O austríaco suspirou, em seguida voltou a fechar a porta, sua atenção foi rapidamente tomada pelas orbes escarlate que o observavam com uma intensidade inesperada e foi ai que seus olhares se cruzaram, mas de uma forma diferente das outras vezes, agora era mais intenso, como se travassem uma batalha silenciosa para ver que conseguia manter o contato por mais tempo sem se desviar.

–Sério, parem de trocar esses olhares tão intensos, estão fazendo o meu alarme do amor apitar – pediu o francês rindo ao ver a reação do austríaco que foi desviar o olhar para o chão, quebrando o contato e com isso, a magia que parecia se formar entre os dois.

–N-n-não diga bobagens, e que droga é essa de alarme do amor? – perguntou o austríaco sentando no sofá e ajeitando os óculos.

–O alarme do amor é um dom que me avisa quando há um casal, ou futuro casal perto de mim, eu começo a escutar alguma musica romântica, tipo aquela da Whitney Houston, i will Always love you, ou alguma coisa do tipo.

–Realmente... Esse é um dom inútil – comentou o austríaco.

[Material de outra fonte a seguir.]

Definition LEGACY_RECORD_IDENTITY : pydict :=
  [("deployment_id", PStr LEGACY_DEPLOYMENT_ID);
   ("deployment_path", PStr LEGACY_DEPLOYMENT_PATH);
   ("release_path", PStr LEGACY_RELEASE_PATH);
   ("tag", PStr LEGACY_TAG); ("commit", PStr LEGACY_COMMIT);
   ("configuration_sha256", PStr LEGACY_CONFIGURATION_SHA256);
   ("runtime_asset_sha256", PStr LEGACY_RUNTIME_ASSET_SHA256);
   ("image_environment_sha256", PStr LEGACY_IMAGE_ENVIRONMENT_SHA256);
   ("manifest_sha256", PStr LEGACY_MANIFEST_SHA256)].
Definition LEGACY_RESOLVED_NETWORK : pydict :=
  [("name", PStr NETWORK_NAME); ("driver", PStr "bridge"); ("ipam", PDict [])].
Definition LEGACY_RUNTIME_NETWORK_IDENTITY : pydict :=
  [("network_name", PStr NETWORK_NAME); ("driver", PStr "bridge");
   ("subnet", PStr NETWORK_SUBNET); ("gateway", PStr NETWORK_GATEWAY);
   ("container_count", PInt 13);
   ("compose_config_hash", PStr LEGACY_NETWORK_CONFIG_HASH);
   ("compose_version", PStr LEGACY_COMPOSE_VERSION)].
Definition expected_identity : pydict :=
  LEGACY_RECORD_IDENTITY ++ [("compose_sha256", PStr LEGACY_COMPOSE_SHA256)].

Definition SUBNET : Z * Z := Eval vm_compute in
  match ip_interface NETWORK_SUBNET with Some i => ip_network i | None => (0, 0) end.
Definition GATEWAY_IP : Z := Eval vm_compute in
  match parse_ip4 NETWORK_GATEWAY with Some i => i | None => 0 end.

(** The network, broadcast and gateway addresses. *)
Definition reserved (ip : Z) : bool :=
  (ip =? SUBNET.1) || (ip =? SUBNET.1 + 2 ^ (32 - SUBNET.2) - 1) || (ip =? GATEWAY_IP).
Definition network_ok (i : Z * Z) : bool :=
  bool_decide (ip_network i = SUBNET) && negb (reserved i.1).

(** ** The deployment's identity *)

(** What is found at a path; a link comes with its real path and what it leads
    to. *)
Inductive bridge_entry :=
  | BMissing
  | BFile (c : content)
  | BSymlink (real : string) (c : option content).

(** The content an [open] of the path reads. *)
Definition opened (e : bridge_entry) : option content :=
  match e with BFile c | BSymlink _ (Some c) => Some c | _ => None end.

Record bridge_files := BridgeFiles {
  bf_release : bridge_entry;
  bf_record : bridge_entry;
  bf_manifest : bridge_entry;
  bf_compose : bridge_entry;
  bf_image_env : bridge_entry }.

(** [_load_json]. *)
Definition load_bridge_json (e : bridge_entry) (description : string) (expected : option string)
    : res pydict :=
  match e with
  | BSymlink real _ =>
      guard_rt (negb (opt_str_eqb expected real))
        ("legacy network bridge " +:+ description +:+ " symlink target drift")
  | BFile _ =>
      guard_rt (match expected with Some _ => true | None => false end)
        ("legacy network bridge " +:+ description +:+ " is not a regular file")
  | BMissing => raise_rt ("legacy network bridge " +:+ description +:+ " is not a regular file")
  end;;
  match opened e with
  | Some (CJson (PDict d)) => Ok d
  | Some (CJson _) => raise_rt ("legacy network bridge " +:+ description +:+ " is not an object")
  | _ => raise_rt ("legacy network bridge cannot read " +:+ description)
  end.

(** The fields of [d] that differ from the expected ones. *)
Definition drift_of (d expected : pydict) : pydict :=
  omap (λ kv, if py_eqb (get d kv.1) kv.2 then None
              else Some (kv.1, PDict [("expected", kv.2); ("observed", get d kv.1)])) expected.

Definition bad_bridge_manifest (manifest : pydict) : bool :=
  let controller := get manifest "deployment_controller" in
  let configuration := get manifest "configuration" in
  negb (py_eqb (get manifest "repository") (PStr "HoneyBury/boost_gateway"))
  || negb (py_eqb (get manifest "platform") (PStr "linux-x64"))
  || negb (py_eqb (get manifest "tag") (PStr LEGACY_TAG))
  || negb (py_eqb (get manifest "commit") (PStr LEGACY_COMMIT))
  || negb (is_false (get manifest "source_build_performed"))
  || negb (is_false (get manifest "dependency_resolution_performed"))
  || negb (is_dict controller)
  || negb (py_eqb (get (as_dict controller) "compose_sha256") (PStr LEGACY_COMPOSE_SHA256))
  || negb (is_dict configuration)
  || negb (py_eqb (get (as_dict configuration) "sha256") (PStr LEGACY_CONFIGURATION_SHA256)).

Section identity.
Context (digest : string → string).

(** [_sha256]. *)
Definition bridge_sha256 (e : bridge_entry) : res string :=
  match opened e with
  | Some c => Ok (digest (content_bytes c))
  | None => Raise (Exn CFileNotFoundError "No such file or directory")
  end.

Definition validate_identity (staging compose : string) (f : bridge_files) : res pydict :=
  guard_rt (negb (String.eqb staging LEGACY_DEPLOYMENT_PATH))
    "legacy network bridge deployment path is not allowlisted";;
  guard_rt (match bf_release f with
            | BSymlink r _ => negb (String.eqb r LEGACY_RELEASE_PATH) | _ => true end)
    "legacy network bridge release path is not allowlisted";;
  guard_rt (negb (String.eqb compose
      (path_join LEGACY_RELEASE_PATH "deploy/operations/docker-compose.production.yml")))
    "legacy network bridge compose path is not deployment-bound";;
  guard_rt (negb (opt_str_eqb (last (path_parts staging)) LEGACY_DEPLOYMENT_ID))
    "legacy network bridge deployment ID is not allowlisted";;
  record ← load_bridge_json (bf_record f) "deployment record" None;
  manifest ← load_bridge_json (bf_manifest f) "manifest"
               (Some (path_join LEGACY_RELEASE_PATH "manifest.json"));
  let drift := drift_of record (LEGACY_RECORD_IDENTITY ++ [("status", PStr "verified")]) in
  guard_rt (truthy (PDict drift))
    ("legacy network bridge deployment identity drift: " +:+ json_compact (PDict drift));;
  manifest_sha ← bridge_sha256 (bf_manifest f);
  guard_rt (negb (String.eqb manifest_sha LEGACY_MANIFEST_SHA256))
    "legacy network bridge manifest digest drift";;
  compose_sha ← bridge_sha256 (bf_compose f);
  guard_rt (negb (String.eqb compose_sha LEGACY_COMPOSE_SHA256))
    "legacy network bridge Compose digest drift";;
  guard_rt (match bf_image_env f with
            | BFile c => negb (String.eqb (digest (content_bytes c))
                                 LEGACY_IMAGE_ENVIRONMENT_SHA256)
            | _ => true
            end)
    "legacy network bridge image environment digest drift";;
  guard_rt (bad_bridge_manifest manifest) "legacy network bridge manifest identity drift";;
  Ok expected_identity.
End identity.

Definition validate_resolved_network (document : py) : res pydict :=
  let networks := get (as_dict document) "networks" in
  match get (as_dict networks) "boost-net" with
  | PDict network =>
      guard_rt (negb (same_set (dkeys network) ["name"; "driver"; "ipam"]))
        "legacy network bridge resolved boost-net shape drift";;
      guard_rt (negb (py_eqb (get network "name") (PStr NETWORK_NAME))
                || negb (py_eqb (get network "driver") (PStr "bridge"))
                || negb (py_eqb (get network "ipam") (PDict [])))
        "legacy network bridge resolved boost-net drift";;
      Ok LEGACY_RESOLVED_NETWORK
  | _ => raise_rt "legacy network bridge resolved boost-net is missing"
  end.

(** ** The running containers *)

(** A completed subprocess: exit code, output, errors, and what the output
    decodes to. *)
Record proc := Proc { p_rc : Z; p_out : string; p_err : string; p_json : option py }.

(** [(p.stderr or p.stdout).strip()[-1000:]]. *)
Definition proc_detail (p : proc) : string :=
  let text := strip (if String.eqb (p_err p) "" then p_out p else p_err p) in
  str_skip (String.length text - 1000) text.

(** What the loop over the inspected containers accumulates. *)
Record attach_state := Attach {
  at_ids : list string;
  at_names : list string;
  at_addresses : list Z;
  at_networks : list string;
  at_expected : list (string * (string * (Z * Z))) }.

Definition removeprefix (p s : string) : string :=
  if starts_with p s then str_skip (String.length p) s else s.

Definition load_container (c : py) (a : attach_state) : res attach_state :=
  match c with
  | PDict container =>
      let container_id := py_str (get_or container "Id" (PStr "")) in
      let container_name := removeprefix "/" (py_str (get_or container "Name" (PStr ""))) in
      let labels := get (as_dict (get container "Config")) "Labels" in
      guard_rt (negb (is_dict labels)
         || match env_lookup container_name REQUIRED_CONTAINER_SERVICES with
            | None => true
            | Some service =>
                negb (py_eqb (get (as_dict labels) "com.docker.compose.project")
                        (PStr "boost-gateway-production"))
                || negb (py_eqb (get (as_dict labels) "com.docker.compose.service") (PStr service))
                || negb (py_eqb (get (as_dict labels) "com.docker.compose.version")
                          (PStr LEGACY_COMPOSE_VERSION))
            end)
        "legacy network bridge container labels drift";;
      let networks := get (as_dict (get container "NetworkSettings")) "Networks" in
      guard_rt (negb (is_dict networks) || negb (same_set (dkeys (as_dict networks)) [NETWORK_NAME]))
        "legacy network bridge container attachment drift";;
      match get (as_dict networks) NETWORK_NAME with
      | PDict attachment =>
          let raw := py_str (get_or attachment "IPAddress" (PStr "")) +:+ "/"
                     +:+ py_str (get_or attachment "IPPrefixLen" (PStr "")) in
          match ip_interface raw with
          | None =>
              raise_rt (if is_ip6_interface raw
                        then "legacy network bridge container address drift"
                        else "legacy network bridge container address is invalid")
          | Some address =>
              guard_rt (negb (network_ok address)
                 || bool_decide (address.1 ∈ at_addresses a)
                 || negb (py_eqb (get attachment "Gateway") (PStr NETWORK_GATEWAY)))
                "legacy network bridge container address drift";;
              Ok (Attach (at_ids a ++ [container_id]) (at_names a ++ [container_name])
                    (at_addresses a ++ [address.1])
                    (at_networks a ++ [py_str (get_or attachment "NetworkID" (PStr ""))])
                    (filter (λ e, e.1 ≠ container_id) (at_expected a)
                       ++ [(container_id, (container_name, address))]))
          end
      | _ => raise_rt "legacy network bridge container attachment is invalid"
      end
  | _ => raise_rt "legacy network bridge container entry is invalid"
  end.

Fixpoint load_containers (l : list py) (a : attach_state) : res attach_state :=
  match l with
  | [] => Ok a
  | c :: r => a ← load_container c a; load_containers r a
  end.

Definition dedup (l : list string) : list string := remove_dups l.

(** [_load_runtime_containers]: the network ID, the container IDs and the
    attachment expected for each of them. *)
Definition load_runtime_containers (listed inspected : proc)
    : res (string * list string * list (string * (string * (Z * Z)))) :=
  guard_rt (negb (p_rc listed =? 0)) ("legacy network bridge Compose inventory failed: " +:+ proc_detail listed);;
  let container_ids := splitlines (p_out listed) in
  guard_rt (negb (Nat.eqb (length container_ids) (length REQUIRED_CONTAINER_NAMES))
     || negb (Nat.eqb (length (dedup container_ids)) (length container_ids))
     || negb (forallb (re_hex 64) container_ids))
    "legacy network bridge Compose container inventory drift";;
  guard_rt (negb (p_rc inspected =? 0)) ("legacy network bridge container inspect failed: " +:+ proc_detail inspected);;
  match p_json inspected with
  | None => raise_rt "legacy network bridge container inspect returned invalid JSON"
  | Some containers =>
      guard_rt (negb (is_list containers)
         || negb (Nat.eqb (length (as_list containers)) (length container_ids)))
        "legacy network bridge container inspect inventory drift";;
      a ← load_containers (as_list containers) (Attach [] [] [] [] []);
      guard_rt (negb (same_set (at_ids a) container_ids)
         || negb (same_set (at_names a) REQUIRED_CONTAINER_NAMES))
        "legacy network bridge governed container identity drift";;
      match dedup (at_networks a) with
      | [network_id] =>
          guard_rt (negb (re_hex 64 network_id))
            "legacy network bridge container network ID drift";;
          Ok (network_id, container_ids, at_expected a)
      | _ => raise_rt "legacy network bridge container network ID drift"
      end
  end.

Definition load_runtime_network (completed : proc) : res pydict :=
  guard_rt (negb (p_rc completed =? 0)) ("legacy network bridge inspect failed: " +:+ proc_detail completed);;
  match p_json completed with
  | None => raise_rt "legacy network bridge inspect returned invalid JSON"
  | Some (PList [PDict d]) => Ok d
  | Some _ => raise_rt "legacy network bridge inspect returned an invalid inventory"
  end.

Tanto o inglês quanto o americano que estavam prestando atenção na conversa concordaram com um aceno afirmativo de cabeça, o canadense apenas revirou os olhos e riu timidamente, o italiano se remexeu no sofá, suspirando pesadamente, o albino dava uma gargalhada alta enquanto dizia que era a coisa mais ridícula que ele já havia escutado em toda sua incrível vida de adolescente de 17 anos.

–Isso aconteceu agora pouco também – disse o francês, o que fez o prussiano parar de rir e voltar sua atenção ao loiro – quando Roderich estava conversando com o Zginwili... Zigizigi... Ah, sei lá o nome dele.

–Vash Zwingili – falou o austríaco revirando os olhos.

–Isso, esse ai mesmo... Vocês já tiveram algo, Rod? E por que tinham coisas suas na casa dele? – perguntou o francês apontando para a sacola que o austríaco havia deixado ao seu lado no sofá.

–Pelo mesmo motivo que você deve deixar algumas roupas suas na casa do senhor Williams.

–Então vocês tem algum tipo de relacionamento? São namorados? Não sabia que jogava nesse time também, Rod, sempre pensei que fosse um garoto certinho que não beija ninguém e quer se casar virgem, ou algo do tipo.

–Isso é o que ganha fazendo suposições, e respondendo a sua pergunta, não temos um relacionamento... Não mais – acrescentou o austríaco cruzando os braços em frente ao peito antes de encostar as costas no sofá e suspirar pesadamente, como se já estivesse cansado daquele dia.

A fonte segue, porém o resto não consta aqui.